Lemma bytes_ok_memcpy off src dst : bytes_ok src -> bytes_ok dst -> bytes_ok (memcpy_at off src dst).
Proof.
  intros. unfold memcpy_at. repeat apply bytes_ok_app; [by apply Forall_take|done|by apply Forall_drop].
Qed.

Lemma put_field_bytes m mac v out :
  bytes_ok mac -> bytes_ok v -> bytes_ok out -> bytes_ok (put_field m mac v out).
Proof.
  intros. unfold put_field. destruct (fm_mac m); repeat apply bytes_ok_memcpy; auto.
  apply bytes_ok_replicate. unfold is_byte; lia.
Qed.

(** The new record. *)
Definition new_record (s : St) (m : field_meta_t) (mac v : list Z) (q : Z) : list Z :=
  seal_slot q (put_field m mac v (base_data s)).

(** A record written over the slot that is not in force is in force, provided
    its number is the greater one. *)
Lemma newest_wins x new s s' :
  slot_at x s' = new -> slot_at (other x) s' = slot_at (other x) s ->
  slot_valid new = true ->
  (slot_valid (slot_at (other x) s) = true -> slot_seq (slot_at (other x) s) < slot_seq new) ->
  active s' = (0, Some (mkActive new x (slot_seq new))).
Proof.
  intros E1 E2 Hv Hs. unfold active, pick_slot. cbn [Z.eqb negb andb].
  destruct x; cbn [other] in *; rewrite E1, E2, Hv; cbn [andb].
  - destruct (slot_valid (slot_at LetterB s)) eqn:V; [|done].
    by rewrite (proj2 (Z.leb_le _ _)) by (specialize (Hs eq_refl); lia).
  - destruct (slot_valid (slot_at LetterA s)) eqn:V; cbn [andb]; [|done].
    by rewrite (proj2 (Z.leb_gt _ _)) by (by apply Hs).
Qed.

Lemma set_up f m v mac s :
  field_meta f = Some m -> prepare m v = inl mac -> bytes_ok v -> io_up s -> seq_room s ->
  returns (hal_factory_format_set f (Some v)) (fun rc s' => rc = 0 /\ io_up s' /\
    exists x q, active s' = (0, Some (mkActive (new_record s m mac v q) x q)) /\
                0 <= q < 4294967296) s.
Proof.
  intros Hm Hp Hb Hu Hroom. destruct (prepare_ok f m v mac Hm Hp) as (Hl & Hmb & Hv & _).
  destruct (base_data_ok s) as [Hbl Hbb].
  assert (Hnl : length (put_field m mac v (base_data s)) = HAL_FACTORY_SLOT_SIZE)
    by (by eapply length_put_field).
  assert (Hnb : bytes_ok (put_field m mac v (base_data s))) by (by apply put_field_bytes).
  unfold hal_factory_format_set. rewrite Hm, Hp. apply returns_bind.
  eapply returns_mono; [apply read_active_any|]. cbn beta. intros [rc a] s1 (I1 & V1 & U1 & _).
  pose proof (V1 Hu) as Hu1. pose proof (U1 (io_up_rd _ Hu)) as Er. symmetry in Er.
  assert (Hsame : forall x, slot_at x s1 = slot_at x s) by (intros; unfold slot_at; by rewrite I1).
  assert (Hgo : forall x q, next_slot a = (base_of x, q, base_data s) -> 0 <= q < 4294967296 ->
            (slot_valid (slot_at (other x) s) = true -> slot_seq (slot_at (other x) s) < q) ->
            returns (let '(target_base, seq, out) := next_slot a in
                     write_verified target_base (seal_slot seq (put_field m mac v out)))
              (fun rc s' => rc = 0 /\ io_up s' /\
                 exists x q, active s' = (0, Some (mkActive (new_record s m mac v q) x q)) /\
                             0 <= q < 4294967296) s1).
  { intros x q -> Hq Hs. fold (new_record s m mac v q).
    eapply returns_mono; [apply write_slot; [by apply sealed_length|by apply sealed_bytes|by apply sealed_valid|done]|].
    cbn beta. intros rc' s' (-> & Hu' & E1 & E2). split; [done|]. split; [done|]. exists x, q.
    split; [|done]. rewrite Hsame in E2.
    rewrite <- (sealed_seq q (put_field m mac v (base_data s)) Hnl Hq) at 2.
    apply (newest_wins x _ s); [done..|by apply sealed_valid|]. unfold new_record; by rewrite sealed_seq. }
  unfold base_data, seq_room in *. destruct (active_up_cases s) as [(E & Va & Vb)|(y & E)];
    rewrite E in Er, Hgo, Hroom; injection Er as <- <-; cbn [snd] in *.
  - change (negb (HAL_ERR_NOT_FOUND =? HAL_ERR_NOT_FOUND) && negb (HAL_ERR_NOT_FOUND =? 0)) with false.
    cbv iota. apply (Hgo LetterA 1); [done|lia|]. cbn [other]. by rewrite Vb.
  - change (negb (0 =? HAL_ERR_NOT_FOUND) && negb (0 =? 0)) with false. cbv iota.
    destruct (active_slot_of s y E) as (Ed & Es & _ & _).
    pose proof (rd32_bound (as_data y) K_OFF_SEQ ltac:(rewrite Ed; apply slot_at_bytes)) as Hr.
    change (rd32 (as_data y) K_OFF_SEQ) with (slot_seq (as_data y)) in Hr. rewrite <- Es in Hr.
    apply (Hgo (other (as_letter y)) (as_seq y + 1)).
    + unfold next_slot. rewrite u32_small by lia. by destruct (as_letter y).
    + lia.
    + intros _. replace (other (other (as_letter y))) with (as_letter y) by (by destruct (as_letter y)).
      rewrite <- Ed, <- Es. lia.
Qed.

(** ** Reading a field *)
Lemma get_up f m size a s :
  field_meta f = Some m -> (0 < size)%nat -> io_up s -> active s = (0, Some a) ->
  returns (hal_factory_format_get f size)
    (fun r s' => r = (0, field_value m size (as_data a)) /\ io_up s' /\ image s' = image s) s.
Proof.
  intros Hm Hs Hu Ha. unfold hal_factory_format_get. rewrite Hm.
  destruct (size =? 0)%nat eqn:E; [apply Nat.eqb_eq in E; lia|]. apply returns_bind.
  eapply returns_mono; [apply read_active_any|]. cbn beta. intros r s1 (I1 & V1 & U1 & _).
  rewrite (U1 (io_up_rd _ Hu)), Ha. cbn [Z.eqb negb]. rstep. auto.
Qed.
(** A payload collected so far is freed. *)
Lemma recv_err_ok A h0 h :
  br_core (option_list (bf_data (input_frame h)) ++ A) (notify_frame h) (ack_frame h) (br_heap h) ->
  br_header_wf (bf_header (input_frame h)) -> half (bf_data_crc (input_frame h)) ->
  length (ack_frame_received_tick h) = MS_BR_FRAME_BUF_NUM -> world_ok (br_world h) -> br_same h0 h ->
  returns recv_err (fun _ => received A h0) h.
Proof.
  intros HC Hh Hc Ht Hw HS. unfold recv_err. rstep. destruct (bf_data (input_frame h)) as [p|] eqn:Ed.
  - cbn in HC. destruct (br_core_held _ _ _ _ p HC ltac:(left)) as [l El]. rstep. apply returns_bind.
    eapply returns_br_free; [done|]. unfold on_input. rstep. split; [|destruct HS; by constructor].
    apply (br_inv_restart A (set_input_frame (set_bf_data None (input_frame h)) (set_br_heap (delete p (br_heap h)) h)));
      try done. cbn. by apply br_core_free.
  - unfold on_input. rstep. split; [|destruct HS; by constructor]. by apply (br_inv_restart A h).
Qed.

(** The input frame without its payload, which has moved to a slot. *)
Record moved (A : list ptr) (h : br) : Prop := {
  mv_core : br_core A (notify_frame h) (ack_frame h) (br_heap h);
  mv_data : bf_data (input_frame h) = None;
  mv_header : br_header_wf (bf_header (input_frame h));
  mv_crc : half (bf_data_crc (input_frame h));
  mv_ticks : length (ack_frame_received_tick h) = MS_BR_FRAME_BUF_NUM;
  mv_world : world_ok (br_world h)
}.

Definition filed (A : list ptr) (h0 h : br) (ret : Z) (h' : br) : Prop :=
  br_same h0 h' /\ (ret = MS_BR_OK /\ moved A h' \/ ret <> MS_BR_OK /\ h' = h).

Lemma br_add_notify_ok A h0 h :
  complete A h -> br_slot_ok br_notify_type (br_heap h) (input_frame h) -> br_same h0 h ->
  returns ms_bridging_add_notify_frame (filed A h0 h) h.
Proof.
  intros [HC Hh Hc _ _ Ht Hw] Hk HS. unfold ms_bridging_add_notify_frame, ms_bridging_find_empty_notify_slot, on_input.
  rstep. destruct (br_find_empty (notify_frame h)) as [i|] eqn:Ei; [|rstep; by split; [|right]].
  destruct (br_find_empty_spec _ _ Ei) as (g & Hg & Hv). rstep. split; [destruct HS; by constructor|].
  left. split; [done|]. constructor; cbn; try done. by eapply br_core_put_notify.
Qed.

══════

*REQUIREMENT*
Your answer should consist of the lines from the listing that hold the word "Lemma".

*ANSWER TO THIS EXERCISE*
Lemma bytes_ok_memcpy off src dst : bytes_ok src -> bytes_ok dst -> bytes_ok (memcpy_at off src dst).
Lemma put_field_bytes m mac v out :
Lemma newest_wins x new s s' :
Lemma set_up f m v mac s :
Lemma get_up f m size a s :
Lemma recv_err_ok A h0 h :
Lemma br_add_notify_ok A h0 h :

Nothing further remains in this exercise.